教育・研究機関
基幹ネットワークを10Gbpsへ増強するとともに
運用管理の"見える化"を実現しました
お客様の課題
TEDのソリューション
中部大学
学術情報センター
センター長
岡崎 明彦 氏
中部大学
学術情報センター
次長
岡部 仁 氏
学校法人 中部大学のネットワークへの取り組みは歴史が長く、まだ工学系の単科大学であった1980年代初頭における汎用機の端末装置の展開にさかのぼります。その後、7学部29学科、大学院5研究科14専攻を擁する総合大学へ発展していく中で、キャンパス内の建物の拡大に合わせネットワークの拡張を進めてきました。
一つの節目となったのが、2003年に始まった教育用ネットワークの展開です。同学 学術情報センターのセンター長を務める岡崎明彦氏は、次のように振り返ります。
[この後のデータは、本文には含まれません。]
Record cons_ok (t : tty) : Prop := {
  co_ring : ring_ok INPUT_BUF_SIZE (2 ^ 32) t.(c_buf) t.(c_r) t.(c_e);
  co_w : 0 <= t.(c_w) < 2 ^ 32;
  co_split : clen t.(c_r) t.(c_w) + clen t.(c_w) t.(c_e) = clen t.(c_r) t.(c_e);
  co_line : Forall (fun c => c <> 10) (cline t)
}.

(** The editor that the interrupt handler implements: the bytes that can be
    read and the current line, after the character [c] was typed. *)
Definition edit (c : Z) (x : list Z * list Z) : list Z * list Z :=
  let '(com, line) := x in
  if c =? ctrl 80 then (com, line)
  else if c =? ctrl 85 then (com, [])
  else if (c =? ctrl 72) || (c =? 127) then (com, removelast line)
  else if (c =? 0) || (128 <=? Z.of_nat (length com + length line)) then (com, line)
  else
    let c := if c =? 13 then 10 else c in
    if (c =? 10) || (c =? ctrl 68) || (Z.of_nat (length com + length line) =? 127)
    then (com ++ line ++ [c], [])
    else (com, line ++ [c]).

(** What it echoes. *)
Definition rubout : list Z := [8; 32; 8].
Definition echo (c : Z) (x : list Z * list Z) : list Z :=
  let '(com, line) := x in
  if c =? ctrl 85 then concat (replicate (length line) rubout)
  else if (c =? ctrl 72) || (c =? 127) then if decide (line = []) then [] else rubout
  else if (c =? 0) || (128 <=? Z.of_nat (length com + length line)) then []
  else [if c =? 13 then 10 else c].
「各学部・学科の情報教育の一環として、学生が持ち込むノートPCを接続する教育用ネットワークを新設するにあたり、教室やゼミ室、ラウンジなどで自由に利用することが可能なエッジポート、いわゆる情報コンセントを整備することになりました」
しかし、そこにはこれまでとは違った課題がありました。
「教育用ネットワークは約1万人の学生に開放するものであり、既設の研究用ネットワークや事務用ネットワークとは完全に切り離された『パブリックネットワーク』として、運用していく必要がありました。一方で、学外の第三者による不正利用を防ぐとともに、学生たちの利用に関しても、"いつ" "何処で" "誰が" 利用したかのログ(証跡)を一元管理することで、何か問題が起こった場合の対応、また問題を生じさせないための布石が必要でした」(岡崎氏)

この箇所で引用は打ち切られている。